● **Prompt**: Report each line of the records where "aend" occurs.

[Collected data]
┄┄┄┄┄┄┄┄┄┄┄┄┄┄┄┄┄┄┄┄

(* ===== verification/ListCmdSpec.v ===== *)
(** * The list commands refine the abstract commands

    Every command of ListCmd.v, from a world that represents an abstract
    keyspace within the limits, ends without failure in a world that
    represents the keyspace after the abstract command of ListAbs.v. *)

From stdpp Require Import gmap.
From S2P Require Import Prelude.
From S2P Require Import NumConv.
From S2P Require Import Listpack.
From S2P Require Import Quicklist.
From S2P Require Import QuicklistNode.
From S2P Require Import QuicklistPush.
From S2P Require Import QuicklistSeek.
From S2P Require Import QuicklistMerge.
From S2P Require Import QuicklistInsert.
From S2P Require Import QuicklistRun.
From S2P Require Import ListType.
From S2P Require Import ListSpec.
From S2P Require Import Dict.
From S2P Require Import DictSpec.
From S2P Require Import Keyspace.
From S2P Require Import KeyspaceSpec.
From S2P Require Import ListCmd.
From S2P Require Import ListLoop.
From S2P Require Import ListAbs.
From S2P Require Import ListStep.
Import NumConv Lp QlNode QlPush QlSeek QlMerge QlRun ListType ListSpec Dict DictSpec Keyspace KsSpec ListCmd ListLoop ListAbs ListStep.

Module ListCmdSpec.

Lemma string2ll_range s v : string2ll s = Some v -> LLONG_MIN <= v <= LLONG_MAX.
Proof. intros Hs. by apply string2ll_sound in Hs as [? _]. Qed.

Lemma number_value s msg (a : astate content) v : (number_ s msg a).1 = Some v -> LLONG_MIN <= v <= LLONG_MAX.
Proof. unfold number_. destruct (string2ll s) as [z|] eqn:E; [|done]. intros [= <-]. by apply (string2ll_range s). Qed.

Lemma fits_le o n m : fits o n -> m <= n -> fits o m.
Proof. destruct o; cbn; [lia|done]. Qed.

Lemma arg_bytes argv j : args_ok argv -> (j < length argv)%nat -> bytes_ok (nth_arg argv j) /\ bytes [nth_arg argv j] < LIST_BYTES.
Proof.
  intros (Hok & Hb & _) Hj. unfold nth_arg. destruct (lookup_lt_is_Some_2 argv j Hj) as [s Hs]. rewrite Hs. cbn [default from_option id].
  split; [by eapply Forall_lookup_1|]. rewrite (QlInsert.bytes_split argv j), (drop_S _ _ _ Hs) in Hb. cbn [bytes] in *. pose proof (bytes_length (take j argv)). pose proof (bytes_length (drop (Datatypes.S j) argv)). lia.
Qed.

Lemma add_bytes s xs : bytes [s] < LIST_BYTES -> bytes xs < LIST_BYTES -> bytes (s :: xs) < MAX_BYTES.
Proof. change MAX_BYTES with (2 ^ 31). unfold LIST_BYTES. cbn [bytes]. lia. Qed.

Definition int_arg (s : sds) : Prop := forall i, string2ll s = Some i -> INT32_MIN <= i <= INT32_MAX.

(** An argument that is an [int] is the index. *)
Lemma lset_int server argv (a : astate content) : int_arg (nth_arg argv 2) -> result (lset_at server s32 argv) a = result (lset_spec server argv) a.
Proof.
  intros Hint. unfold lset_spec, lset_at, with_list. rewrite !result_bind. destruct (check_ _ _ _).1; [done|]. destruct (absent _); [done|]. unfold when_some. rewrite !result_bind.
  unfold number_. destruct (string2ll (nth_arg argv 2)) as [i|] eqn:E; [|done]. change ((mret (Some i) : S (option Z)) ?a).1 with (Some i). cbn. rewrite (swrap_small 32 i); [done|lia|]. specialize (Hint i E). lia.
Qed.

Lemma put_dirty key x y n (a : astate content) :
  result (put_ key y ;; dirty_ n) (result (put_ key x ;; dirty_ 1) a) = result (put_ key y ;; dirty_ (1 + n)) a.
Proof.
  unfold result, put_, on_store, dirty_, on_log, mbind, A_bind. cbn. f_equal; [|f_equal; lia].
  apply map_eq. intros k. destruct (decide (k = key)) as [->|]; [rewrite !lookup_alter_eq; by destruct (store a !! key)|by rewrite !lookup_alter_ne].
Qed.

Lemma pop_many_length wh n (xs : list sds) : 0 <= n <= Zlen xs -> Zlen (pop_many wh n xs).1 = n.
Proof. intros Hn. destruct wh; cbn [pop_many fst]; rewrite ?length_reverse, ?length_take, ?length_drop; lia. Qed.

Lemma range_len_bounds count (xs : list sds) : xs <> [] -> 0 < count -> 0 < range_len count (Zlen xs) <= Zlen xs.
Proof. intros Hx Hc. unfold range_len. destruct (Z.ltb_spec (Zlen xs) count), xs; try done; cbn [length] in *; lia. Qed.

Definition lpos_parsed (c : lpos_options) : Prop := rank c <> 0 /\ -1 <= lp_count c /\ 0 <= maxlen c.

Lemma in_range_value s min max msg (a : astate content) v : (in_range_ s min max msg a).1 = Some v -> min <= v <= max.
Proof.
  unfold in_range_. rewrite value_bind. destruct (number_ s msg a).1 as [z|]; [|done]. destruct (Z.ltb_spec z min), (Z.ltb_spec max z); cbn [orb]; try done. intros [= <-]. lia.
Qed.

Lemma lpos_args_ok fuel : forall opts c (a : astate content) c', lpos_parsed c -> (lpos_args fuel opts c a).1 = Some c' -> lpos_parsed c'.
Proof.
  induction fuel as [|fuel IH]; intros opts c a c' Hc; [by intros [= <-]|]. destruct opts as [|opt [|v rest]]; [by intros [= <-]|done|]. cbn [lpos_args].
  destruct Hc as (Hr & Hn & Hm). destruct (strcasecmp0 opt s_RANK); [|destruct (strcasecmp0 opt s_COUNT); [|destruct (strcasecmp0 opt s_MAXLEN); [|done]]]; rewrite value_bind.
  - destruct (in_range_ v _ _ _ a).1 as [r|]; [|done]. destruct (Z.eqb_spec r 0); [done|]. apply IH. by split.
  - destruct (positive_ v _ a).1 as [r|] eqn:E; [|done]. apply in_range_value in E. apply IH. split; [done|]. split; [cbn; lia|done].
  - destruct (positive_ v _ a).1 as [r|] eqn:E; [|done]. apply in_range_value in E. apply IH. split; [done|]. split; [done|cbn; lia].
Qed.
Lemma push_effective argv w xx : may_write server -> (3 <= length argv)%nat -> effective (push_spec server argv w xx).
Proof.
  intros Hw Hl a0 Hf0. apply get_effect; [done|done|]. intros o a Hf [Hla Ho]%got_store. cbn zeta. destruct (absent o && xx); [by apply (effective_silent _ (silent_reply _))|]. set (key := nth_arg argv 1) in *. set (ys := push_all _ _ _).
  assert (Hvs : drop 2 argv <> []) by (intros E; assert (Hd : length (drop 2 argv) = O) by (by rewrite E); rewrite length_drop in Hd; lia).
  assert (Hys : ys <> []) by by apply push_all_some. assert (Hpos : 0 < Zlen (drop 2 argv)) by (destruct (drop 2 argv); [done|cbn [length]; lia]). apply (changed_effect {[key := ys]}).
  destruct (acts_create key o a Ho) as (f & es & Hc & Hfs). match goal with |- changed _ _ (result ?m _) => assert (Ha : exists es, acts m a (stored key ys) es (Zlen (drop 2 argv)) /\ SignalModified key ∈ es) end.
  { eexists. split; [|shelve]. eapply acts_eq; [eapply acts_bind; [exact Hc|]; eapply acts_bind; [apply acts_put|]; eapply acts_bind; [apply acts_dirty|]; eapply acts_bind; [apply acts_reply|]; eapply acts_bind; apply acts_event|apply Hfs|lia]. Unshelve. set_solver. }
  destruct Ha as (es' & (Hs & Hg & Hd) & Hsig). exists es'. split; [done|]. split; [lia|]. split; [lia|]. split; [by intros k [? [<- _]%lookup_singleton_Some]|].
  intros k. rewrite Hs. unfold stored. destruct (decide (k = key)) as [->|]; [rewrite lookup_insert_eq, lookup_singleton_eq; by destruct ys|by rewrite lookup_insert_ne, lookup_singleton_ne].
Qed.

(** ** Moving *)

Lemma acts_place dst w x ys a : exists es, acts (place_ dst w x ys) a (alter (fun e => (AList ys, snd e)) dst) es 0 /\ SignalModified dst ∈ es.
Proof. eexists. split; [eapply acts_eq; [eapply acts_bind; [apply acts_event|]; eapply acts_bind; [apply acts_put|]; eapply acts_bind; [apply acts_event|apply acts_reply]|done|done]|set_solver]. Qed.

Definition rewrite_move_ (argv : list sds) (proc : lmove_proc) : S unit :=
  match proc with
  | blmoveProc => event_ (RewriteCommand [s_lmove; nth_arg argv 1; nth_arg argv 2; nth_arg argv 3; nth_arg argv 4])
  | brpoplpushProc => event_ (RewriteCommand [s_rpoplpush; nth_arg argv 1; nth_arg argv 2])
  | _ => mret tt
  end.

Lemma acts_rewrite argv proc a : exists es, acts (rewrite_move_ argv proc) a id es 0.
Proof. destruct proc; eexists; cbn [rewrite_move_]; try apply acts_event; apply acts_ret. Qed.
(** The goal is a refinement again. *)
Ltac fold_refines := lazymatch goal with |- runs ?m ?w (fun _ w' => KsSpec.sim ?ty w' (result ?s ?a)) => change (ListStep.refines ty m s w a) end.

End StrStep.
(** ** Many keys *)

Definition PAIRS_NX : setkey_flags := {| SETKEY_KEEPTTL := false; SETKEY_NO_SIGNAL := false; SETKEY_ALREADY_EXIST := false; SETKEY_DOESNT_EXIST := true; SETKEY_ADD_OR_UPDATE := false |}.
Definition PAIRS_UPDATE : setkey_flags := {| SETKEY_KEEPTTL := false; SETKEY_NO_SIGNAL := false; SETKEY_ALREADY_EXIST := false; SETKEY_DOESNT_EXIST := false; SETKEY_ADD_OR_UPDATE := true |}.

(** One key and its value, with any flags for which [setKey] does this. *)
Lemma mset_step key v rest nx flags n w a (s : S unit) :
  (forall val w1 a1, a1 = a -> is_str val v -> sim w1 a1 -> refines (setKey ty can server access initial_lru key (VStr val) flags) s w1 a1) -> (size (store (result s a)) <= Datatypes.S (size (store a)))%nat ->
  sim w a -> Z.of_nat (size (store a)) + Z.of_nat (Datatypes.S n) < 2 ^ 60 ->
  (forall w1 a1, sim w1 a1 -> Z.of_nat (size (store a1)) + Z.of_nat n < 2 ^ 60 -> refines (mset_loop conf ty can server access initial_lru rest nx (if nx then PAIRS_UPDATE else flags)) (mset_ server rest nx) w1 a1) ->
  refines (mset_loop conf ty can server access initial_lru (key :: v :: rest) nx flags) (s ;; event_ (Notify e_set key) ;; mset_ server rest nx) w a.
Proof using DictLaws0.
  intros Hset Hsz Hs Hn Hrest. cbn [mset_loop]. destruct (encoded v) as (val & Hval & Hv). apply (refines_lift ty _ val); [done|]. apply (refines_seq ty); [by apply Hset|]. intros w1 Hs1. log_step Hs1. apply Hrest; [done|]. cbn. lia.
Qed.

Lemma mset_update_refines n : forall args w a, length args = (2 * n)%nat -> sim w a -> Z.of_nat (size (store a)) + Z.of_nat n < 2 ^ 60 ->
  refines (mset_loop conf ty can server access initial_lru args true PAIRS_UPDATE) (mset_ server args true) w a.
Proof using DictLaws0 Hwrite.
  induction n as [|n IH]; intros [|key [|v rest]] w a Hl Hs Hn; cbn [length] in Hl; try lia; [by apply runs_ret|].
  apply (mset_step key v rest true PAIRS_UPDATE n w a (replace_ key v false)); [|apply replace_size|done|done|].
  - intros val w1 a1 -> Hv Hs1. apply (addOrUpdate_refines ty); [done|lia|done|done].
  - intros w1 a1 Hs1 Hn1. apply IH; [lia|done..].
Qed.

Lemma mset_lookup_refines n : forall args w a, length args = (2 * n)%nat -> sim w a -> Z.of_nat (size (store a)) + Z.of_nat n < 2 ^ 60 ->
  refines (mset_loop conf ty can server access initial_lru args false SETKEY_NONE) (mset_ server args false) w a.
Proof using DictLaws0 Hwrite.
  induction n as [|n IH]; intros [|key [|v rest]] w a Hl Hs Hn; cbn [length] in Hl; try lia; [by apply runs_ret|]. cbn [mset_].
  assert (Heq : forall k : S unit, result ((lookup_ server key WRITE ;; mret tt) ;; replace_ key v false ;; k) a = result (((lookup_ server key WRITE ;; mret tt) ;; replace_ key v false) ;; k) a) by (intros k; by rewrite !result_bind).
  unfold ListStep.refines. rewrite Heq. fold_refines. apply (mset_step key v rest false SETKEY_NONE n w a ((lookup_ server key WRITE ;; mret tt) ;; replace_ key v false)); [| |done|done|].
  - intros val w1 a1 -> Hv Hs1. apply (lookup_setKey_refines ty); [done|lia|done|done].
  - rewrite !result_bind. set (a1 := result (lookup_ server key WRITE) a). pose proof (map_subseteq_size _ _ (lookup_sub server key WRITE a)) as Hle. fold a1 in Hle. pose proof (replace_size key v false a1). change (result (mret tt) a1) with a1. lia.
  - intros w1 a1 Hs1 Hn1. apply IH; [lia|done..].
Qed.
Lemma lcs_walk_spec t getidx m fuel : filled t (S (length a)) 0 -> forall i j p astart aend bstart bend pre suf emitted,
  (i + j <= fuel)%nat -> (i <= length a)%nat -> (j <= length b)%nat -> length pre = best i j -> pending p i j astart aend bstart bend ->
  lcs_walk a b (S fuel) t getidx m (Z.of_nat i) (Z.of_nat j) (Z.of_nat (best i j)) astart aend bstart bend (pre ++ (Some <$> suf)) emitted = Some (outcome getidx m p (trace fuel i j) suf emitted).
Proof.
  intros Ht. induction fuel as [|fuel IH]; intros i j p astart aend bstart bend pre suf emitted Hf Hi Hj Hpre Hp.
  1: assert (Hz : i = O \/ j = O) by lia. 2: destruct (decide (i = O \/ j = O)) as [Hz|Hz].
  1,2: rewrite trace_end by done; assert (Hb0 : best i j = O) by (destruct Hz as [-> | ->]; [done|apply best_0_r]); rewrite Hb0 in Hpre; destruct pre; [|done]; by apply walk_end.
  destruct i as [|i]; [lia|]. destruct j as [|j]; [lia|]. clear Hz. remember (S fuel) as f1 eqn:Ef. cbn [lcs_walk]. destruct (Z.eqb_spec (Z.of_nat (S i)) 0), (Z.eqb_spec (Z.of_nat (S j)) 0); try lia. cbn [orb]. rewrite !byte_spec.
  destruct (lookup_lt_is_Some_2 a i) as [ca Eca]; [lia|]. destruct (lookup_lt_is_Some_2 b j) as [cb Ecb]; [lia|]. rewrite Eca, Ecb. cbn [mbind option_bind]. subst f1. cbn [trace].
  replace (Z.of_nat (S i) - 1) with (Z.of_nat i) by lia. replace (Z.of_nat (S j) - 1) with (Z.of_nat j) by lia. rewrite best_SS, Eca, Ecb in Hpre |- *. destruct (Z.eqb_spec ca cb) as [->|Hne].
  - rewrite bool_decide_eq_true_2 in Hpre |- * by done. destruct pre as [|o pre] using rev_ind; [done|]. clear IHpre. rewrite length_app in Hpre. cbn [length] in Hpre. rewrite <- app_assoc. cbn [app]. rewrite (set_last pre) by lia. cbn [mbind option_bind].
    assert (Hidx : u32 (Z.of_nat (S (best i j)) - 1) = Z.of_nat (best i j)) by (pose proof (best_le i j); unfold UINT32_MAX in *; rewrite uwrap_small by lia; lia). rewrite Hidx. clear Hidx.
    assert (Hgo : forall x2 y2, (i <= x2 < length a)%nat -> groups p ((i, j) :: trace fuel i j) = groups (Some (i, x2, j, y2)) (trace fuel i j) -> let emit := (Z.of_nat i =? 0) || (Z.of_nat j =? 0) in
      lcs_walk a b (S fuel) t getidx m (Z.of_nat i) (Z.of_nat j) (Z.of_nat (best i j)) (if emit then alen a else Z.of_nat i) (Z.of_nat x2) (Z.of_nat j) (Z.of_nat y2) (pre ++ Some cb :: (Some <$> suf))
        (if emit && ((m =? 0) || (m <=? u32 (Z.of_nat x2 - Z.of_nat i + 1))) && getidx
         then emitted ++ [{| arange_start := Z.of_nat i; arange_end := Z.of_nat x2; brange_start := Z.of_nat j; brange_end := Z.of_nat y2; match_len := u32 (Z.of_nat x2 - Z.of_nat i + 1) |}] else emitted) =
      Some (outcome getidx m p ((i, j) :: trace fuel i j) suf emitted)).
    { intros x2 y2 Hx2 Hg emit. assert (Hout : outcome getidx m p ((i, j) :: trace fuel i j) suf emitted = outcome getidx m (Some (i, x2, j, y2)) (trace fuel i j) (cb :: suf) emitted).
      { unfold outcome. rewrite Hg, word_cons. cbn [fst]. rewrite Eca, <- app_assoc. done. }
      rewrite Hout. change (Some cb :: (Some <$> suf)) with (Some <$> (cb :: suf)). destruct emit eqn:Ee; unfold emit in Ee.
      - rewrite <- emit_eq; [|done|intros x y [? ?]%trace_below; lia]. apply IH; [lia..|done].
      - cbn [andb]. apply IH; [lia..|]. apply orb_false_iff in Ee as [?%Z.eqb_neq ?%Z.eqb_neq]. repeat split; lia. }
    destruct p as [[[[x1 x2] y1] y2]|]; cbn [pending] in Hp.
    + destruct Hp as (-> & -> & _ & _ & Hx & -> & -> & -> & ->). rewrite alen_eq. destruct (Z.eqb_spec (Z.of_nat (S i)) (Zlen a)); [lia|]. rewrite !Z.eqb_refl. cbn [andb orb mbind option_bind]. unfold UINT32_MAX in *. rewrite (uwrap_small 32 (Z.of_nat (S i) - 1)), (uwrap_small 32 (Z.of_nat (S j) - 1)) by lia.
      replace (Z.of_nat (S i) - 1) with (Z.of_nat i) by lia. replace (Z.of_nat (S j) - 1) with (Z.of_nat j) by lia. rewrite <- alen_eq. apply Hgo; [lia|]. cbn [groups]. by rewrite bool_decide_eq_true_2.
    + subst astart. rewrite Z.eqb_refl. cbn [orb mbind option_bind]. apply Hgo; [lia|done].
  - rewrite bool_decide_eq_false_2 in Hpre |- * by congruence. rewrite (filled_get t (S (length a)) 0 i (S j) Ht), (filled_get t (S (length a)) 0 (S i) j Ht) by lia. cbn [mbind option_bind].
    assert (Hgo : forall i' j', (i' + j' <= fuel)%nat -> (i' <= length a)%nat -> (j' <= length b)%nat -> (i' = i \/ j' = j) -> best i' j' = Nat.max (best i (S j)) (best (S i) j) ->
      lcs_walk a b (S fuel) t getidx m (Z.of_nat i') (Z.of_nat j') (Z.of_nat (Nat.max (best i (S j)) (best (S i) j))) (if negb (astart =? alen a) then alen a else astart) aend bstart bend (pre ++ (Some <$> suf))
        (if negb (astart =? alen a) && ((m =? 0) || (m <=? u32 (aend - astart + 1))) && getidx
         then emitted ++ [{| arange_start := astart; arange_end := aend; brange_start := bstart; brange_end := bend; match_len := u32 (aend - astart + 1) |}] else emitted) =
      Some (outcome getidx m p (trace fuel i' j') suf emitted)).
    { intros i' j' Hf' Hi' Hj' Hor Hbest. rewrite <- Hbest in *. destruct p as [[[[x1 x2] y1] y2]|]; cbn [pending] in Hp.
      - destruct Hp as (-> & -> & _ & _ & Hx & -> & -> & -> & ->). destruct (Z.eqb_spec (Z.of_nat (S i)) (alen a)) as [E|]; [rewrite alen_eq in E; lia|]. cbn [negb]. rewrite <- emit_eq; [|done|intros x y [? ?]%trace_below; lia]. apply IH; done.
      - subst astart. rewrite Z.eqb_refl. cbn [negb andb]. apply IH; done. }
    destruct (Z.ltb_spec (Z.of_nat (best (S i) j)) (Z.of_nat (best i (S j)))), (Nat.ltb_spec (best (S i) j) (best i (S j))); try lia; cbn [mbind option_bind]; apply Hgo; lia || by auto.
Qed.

┄┄┄┄┄┄┄┄┄┄┄┄┄┄┄┄┄┄┄┄

● **Reply to the task**:
Lemma lcs_walk_spec t getidx m fuel : filled t (S (length a)) 0 -> forall i j p astart aend bstart bend pre suf emitted,
  (i + j <= fuel)%nat -> (i <= length a)%nat -> (j <= length b)%nat -> length pre = best i j -> pending p i j astart aend bstart bend ->
  lcs_walk a b (S fuel) t getidx m (Z.of_nat i) (Z.of_nat j) (Z.of_nat (best i j)) astart aend bstart bend (pre ++ (Some <$> suf)) emitted = Some (outcome getidx m p (trace fuel i j) suf emitted).
  intros Ht. induction fuel as [|fuel IH]; intros i j p astart aend bstart bend pre suf emitted Hf Hi Hj Hpre Hp.
      lcs_walk a b (S fuel) t getidx m (Z.of_nat i') (Z.of_nat j') (Z.of_nat (Nat.max (best i (S j)) (best (S i) j))) (if negb (astart =? alen a) then alen a else astart) aend bstart bend (pre ++ (Some <$> suf))
        (if negb (astart =? alen a) && ((m =? 0) || (m <=? u32 (aend - astart + 1))) && getidx
         then emitted ++ [{| arange_start := astart; arange_end := aend; brange_start := bstart; brange_end := bend; match_len := u32 (aend - astart + 1) |}] else emitted) =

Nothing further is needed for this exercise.